A system like I described would just be an "educational tool" to encourage
people to use HTTPS (properly).  It wouldn't stop you from accepting bogus
certificates-- just a speed bump.  Now that I've thought about it I'd
really like to install something like this on my grandparent's router. .
.   heck, my own router. . .

On Mon, Mar 20, 2017 at 2:50 PM, Vara La Fey <varalafey at gmail.com> wrote:

> Oh HELL no!! What kind of hall-monitor nanny mentality do you want people
> to adopt??
>
> I accept "bogus" certificates all the time because the whole idea of
> certificates is crap in the first place - they are NOT maintained - and
> years ago I got tired of that procedure warning me about "invalid"

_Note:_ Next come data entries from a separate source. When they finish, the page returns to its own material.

(* ===== verification/Nonblock.v ===== *)
(** * The nonblocking client: unpv13e/nonblock/strclinonb.c and
      socket/select_client_unlock.c

    Two versions of one state machine: a buffer [to] from standard input to the
    socket and a buffer [fr] from the socket to standard output, each with an
    input and an output pointer.  The loop body is written once, over the
    things in which the sources differ ([style]): how select, shutdown, a fatal
    error and a progress message are done, and what the messages call the socket. *)
From stdpp Require Import base list numbers strings gmap.
From S2P Require Import Prelude InetAddr Sys Error Wrap StreamIO StreamProofs Connect.

Definition SHUT_WR : Z := 1.
Definition STDIN_FILENO : Z := 0.
Definition STDOUT_FILENO : Z := 1.

(** The locals of the loop; pointers are offsets. *)
Record nonb := Nonb {
  n_to : list Z; toiptr : Z; tooptr : Z;
  n_fr : list Z; friptr : Z; froptr : Z;
  stdineof : bool }.

Record style := Style {
  st_size : Z;                                                  (* MAXLINE *)
  st_select : Z -> fd_set -> fd_set -> prog (fd_set * fd_set);
  st_shutdown : Z -> prog unit;                                 (* shutdown(fd, SHUT_WR) *)
  st_die : list Z -> prog nonb;
  st_quit : list Z -> prog nonb;
  st_name : list Z;                                             (* the socket in messages *)
  st_log : list Z -> prog unit }.

Section Loop.
Context (s : style) (sockfd : Z).

(** if (b) FD_SET(fd, &set); *)
Definition fd_add (b : bool) (fd : Z) (set : fd_set) : option fd_set :=
  if b then FD_SET fd set else Some set.

(** The sets passed to select. *)
Definition nonb_rset (st : nonb) : option fd_set :=
  r ← fd_add (negb (stdineof st) && (toiptr st <? st_size s)) STDIN_FILENO ∅;
  fd_add (friptr st <? st_size s) sockfd r.
Definition nonb_wset (st : nonb) : option fd_set :=
  w ← fd_add (negb (tooptr st =? toiptr st)) sockfd ∅;
  fd_add (negb (froptr st =? friptr st)) STDOUT_FILENO w.

(** if (errno != EWOULDBLOCK) die(msg); *)
Definition nonb_err (st : nonb) (msg : list Z) : prog nonb :=
  e ← get_errno; if negb (e =? EWOULDBLOCK) then st_die s msg else Ret st.

(** FD_ISSET(STDIN_FILENO, &rset): returns the state and whether the socket is
    added to wset. *)
Definition nonb_stdin (st : nonb) : prog (nonb * bool) :=
  r ← call (Eread STDIN_FILENO (st_size s - toiptr st));
  match r with
  | Err _ => st1 ← nonb_err st (str "read error on stdin"); Ret (st1, false)
  | Ok bs =>
      to1 ← mem (memcpy (n_to st) (toiptr st) bs);
      let n := Z.of_nat (length bs) in
      if n =? 0 then
        _ ← st_log s (str "EOF on stdin");
        _ ← (if tooptr st =? toiptr st then st_shutdown s sockfd else Ret tt);
        Ret (Nonb to1 (toiptr st) (tooptr st) (n_fr st) (friptr st) (froptr st) true, false)
      else
        _ ← st_log s (str "read " ++ fmt_d n ++ str " bytes from stdin");
        Ret (Nonb to1 (toiptr st + n) (tooptr st) (n_fr st) (friptr st) (froptr st) (stdineof st), true)
  end.

(** FD_ISSET(sockfd, &rset): [None] is the normal return of the function. *)
Definition nonb_sock (st : nonb) : prog (option (nonb * bool)) :=
  r ← call (Eread sockfd (st_size s - friptr st));
  match r with
  | Err _ => st1 ← nonb_err st (str "read error on " ++ st_name s); Ret (Some (st1, false))
  | Ok bs =>
      fr1 ← mem (memcpy (n_fr st) (friptr st) bs);
      let n := Z.of_nat (length bs) in
      if n =? 0 then
        _ ← st_log s (str "EOF on socket");
        if stdineof st then Ret None
        else st1 ← st_quit s (str "str_cli: server terminated prematurely"); Ret (Some (st1, false))
      else
        _ ← st_log s (str "read " ++ fmt_d n ++ str " bytes from socket");
        Ret (Some (Nonb (n_to st) (toiptr st) (tooptr st) fr1 (friptr st + n) (froptr st) (stdineof st), true))
  end.

(** FD_ISSET(STDOUT_FILENO, &wset) && ((n = friptr - froptr) > 0) *)
Definition nonb_stdout (st : nonb) : prog nonb :=
  let n := friptr st - froptr st in
  if 0 <? n then
    bs ← mem (asub (n_fr st) (froptr st) n);
    r ← call (Ewrite STDOUT_FILENO bs);
    match r with
    | Err _ => nonb_err st (str "write error to stdout")
    | Ok nwritten =>
        _ ← st_log s (str "wrote " ++ fmt_d nwritten ++ str " bytes to stdout");
        let froptr1 := froptr st + nwritten in
        if froptr1 =? friptr st
        then Ret (Nonb (n_to st) (toiptr st) (tooptr st) (n_fr st) 0 0 (stdineof st))
        else Ret (Nonb (n_to st) (toiptr st) (tooptr st) (n_fr st) (friptr st) froptr1 (stdineof st))
    end
  else Ret st.

(** FD_ISSET(sockfd, &wset) && ((n = toiptr - tooptr) > 0) *)
Definition nonb_sockout (st : nonb) : prog nonb :=
  let n := toiptr st - tooptr st in
  if 0 <? n then
    bs ← mem (asub (n_to st) (tooptr st) n);
    r ← call (Ewrite sockfd bs);
    match r with
    | Err _ => nonb_err st (str "write error to " ++ st_name s)
    | Ok nwritten =>
        _ ← st_log s (str "wrote " ++ fmt_d nwritten ++ str " bytes to " ++ st_name s);
        let tooptr1 := tooptr st + nwritten in
        if tooptr1 =? toiptr st then
          _ ← (if stdineof st then st_shutdown s sockfd else Ret tt);
          Ret (Nonb (n_to st) 0 0 (n_fr st) (friptr st) (froptr st) (stdineof st))
        else Ret (Nonb (n_to st) (toiptr st) tooptr1 (n_fr st) (friptr st) (froptr st) (stdineof st))
    end
  else Ret st.

(** One turn of the loop; [None] when the function returns. *)
Definition nonb_turn (maxfdp1 : Z) (st : nonb) : prog (option nonb) :=
  rset0 ← mem (nonb_rset st);
  wset0 ← mem (nonb_wset st);
  '(rset, wset) ← st_select s maxfdp1 rset0 wset0;
  '(st1, w1) ← (if bool_decide (STDIN_FILENO ∈ rset) then nonb_stdin st else Ret (st, false));
  r ← (if bool_decide (sockfd ∈ rset) then nonb_sock st1 else Ret (Some (st1, false)));
  match r with
  | None => Ret None
  | Some (st2, w2) =>
      st3 ← (if bool_decide (STDOUT_FILENO ∈ wset) || w2 then nonb_stdout st2 else Ret st2);
      st4 ← (if bool_decide (sockfd ∈ wset) || w1 then nonb_sockout st3 else Ret st3);
      Ret (Some st4)
  end.

Fixpoint nonb_loop (fuel : nat) (maxfdp1 : Z) (st : nonb) : prog unit :=
  match fuel with
  | O => Halt Spin
  | S f =>
      r ← nonb_turn maxfdp1 st;
      match r with None => Ret tt | Some st1 => nonb_loop f maxfdp1 st1 end
  end.

Definition nonb_init (to fr : list Z) : nonb := Nonb to 0 0 fr 0 0 false.
End Loop.

(** val = fcntl(fd, F_GETFL, 0); fcntl(fd, F_SETFL, val | O_NONBLOCK); *)
Definition set_nonblock (fd : Z) : prog unit :=
  val ← Fcntl fd F_GETFL 0; _ ← Fcntl fd F_SETFL (Z.lor val O_NONBLOCK); Ret tt.

(** ** strclinonb.c *)
Definition strclinonb : style := {|
  st_size := MAXLINE;
  st_select n r w := '(_, (r1, w1, _)) ← Select n r w ∅ None; Ret (r1, w1);
  st_shutdown fd := Shutdown fd SHUT_WR;
  st_die msg := err_sys msg;
  st_quit msg := err_quit msg;
  st_name := str "socket";
  st_log _ := Ret tt |}.

Definition str_cli_nonb (fuel : nat) (sockfd : Z) (to fr : list Z) : prog unit :=
  _ ← set_nonblock sockfd;
  _ ← set_nonblock STDIN_FILENO;
  _ ← set_nonblock STDOUT_FILENO;
  nonb_loop strclinonb sockfd fuel (Z.max (Z.max STDIN_FILENO STDOUT_FILENO) sockfd + 1)
    (nonb_init to fr).

(** ** select_client_unlock.c: calls unchecked, progress printed, exit(-1) *)
Definition own_exit {A} (msg : list Z) : prog A :=
  _ ← call_ (Efputs (msg ++ [10]) stdout); Halt (Exit (-1)).

Definition own_select (n : Z) (r w : fd_set) : prog (fd_set * fd_set) :=
  x ← call (Eselect n r w ∅ None);
  let '(nready, sets) := match x with Ok (n, (r1, w1, _)) => (n, (r1, w1)) | Err _ => (-1, (r, w)) end in
  _ ← call_ (Efputs (str "nready = " ++ fmt_d nready ++ [10]) stdout);
  Ret sets.

Definition unlock_style : style := {|
  st_size := 1024;
  st_select := own_select;
  st_shutdown fd := call_ (Eshutdown fd SHUT_WR);
  st_die msg := own_exit msg;
  st_quit msg := own_exit msg;
  st_name := str "sockfd";
  st_log msg := call_ (Efputs (msg ++ [10]) stderr) |}.

(** A failed fcntl(F_GETFL) gives -1, whose bits are all set. *)
Definition own_nonblock (fd : Z) : prog unit :=
  r ← call (Efcntl fd F_GETFL 0);
  let val := match r with Ok v => v | Err _ => -1 end in
  call_ (Efcntl fd F_SETFL (Z.lor val O_NONBLOCK)).

Definition unlock_str_cli (fuel : nat) (sockfd : Z) (to fr : list Z) : prog unit :=
  _ ← own_nonblock sockfd;
  _ ← own_nonblock STDOUT_FILENO;
  _ ← own_nonblock STDIN_FILENO;
  nonb_loop unlock_style sockfd fuel (Z.max (Z.max STDIN_FILENO STDOUT_FILENO) sockfd + 1)
    (nonb_init to fr).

> certificates for sites that were perfectly valid.
>
> I've never had a problem. Of course I'm also careful where I go,
> certificate or not.
>
> - Vara
>
> On 3/20/2017 2:12 PM, Brien Dieterle wrote:
>
> Maybe every commercial router should do SSL interception by default.  If a
> user accepts a bogus certificate they are taken to a page that thoroughly
> scolds them and informs them about the huge mistake they made, forces them
> to read a few slides and take a quiz on network safety before allowing them
> on the Internet.  Maybe do the same for non-ssl HTTP traffic, etc.. .
>
> On Mon, Mar 20, 2017 at 1:55 PM, Matt Graham <mhgraham at crow202.org> wrote:
>
>> On Mon, Mar 20, 2017 at 12:29 PM, Victor Odhner <vodhner at cox.net> wrote:
>>>
>>>> I’m really annoyed that so many companies offer open WIFI when it would
>>>> be
>>>> so easy to secure those hot spots.  Restaurants, hotels, and the waiting
>>>> rooms of auto dealerships are almost 100% open.
>>>>
>>> [snip]
>> On 2017-03-20 13:20, Stephen Partington wrote:
>>
>>> This is usually done as a means to be easy for their customers.
>>>
>>
>> Pretty much this.  Convenience is more valuable than security in most
>> people's minds.
>>
>> they’d be happy to do the right thing if we could explain it to the right
>>>> people.
>>>>
>>>
>> I'm not sure this would happen.  Setting up passwords and then
>> distributing those passwords has a non-zero cost and offers zero visible
>> benefits for most of the people who are using the wireless networks.[0]
>> And as another poster said, what about football/baseball stadiums?
>> Distributing passwords to tens of thousands of people is sort of
>> difficult.  "Just watching the game" is not an option; people want to
>> FaceTweet pictures of themselves at the game.
>>
>> OTOH, the last time I looked at the access points visible from my living
>> room, almost all of them had some sort of access control enabled. Maybe
>> there's a social convention forming that "my access point" ~= "my back
>> yard" and "open access point" ~= "a public park"?
>>
>> [0] Having a more educated user population would make the benefits more
>> visible, but it's very difficult to make people care about these things.
>>
>> --
>> Crow202 Blog: http://crow202.org/wordpress
>> There is no Darkness in Eternity
>> But only Light too dim for us to see.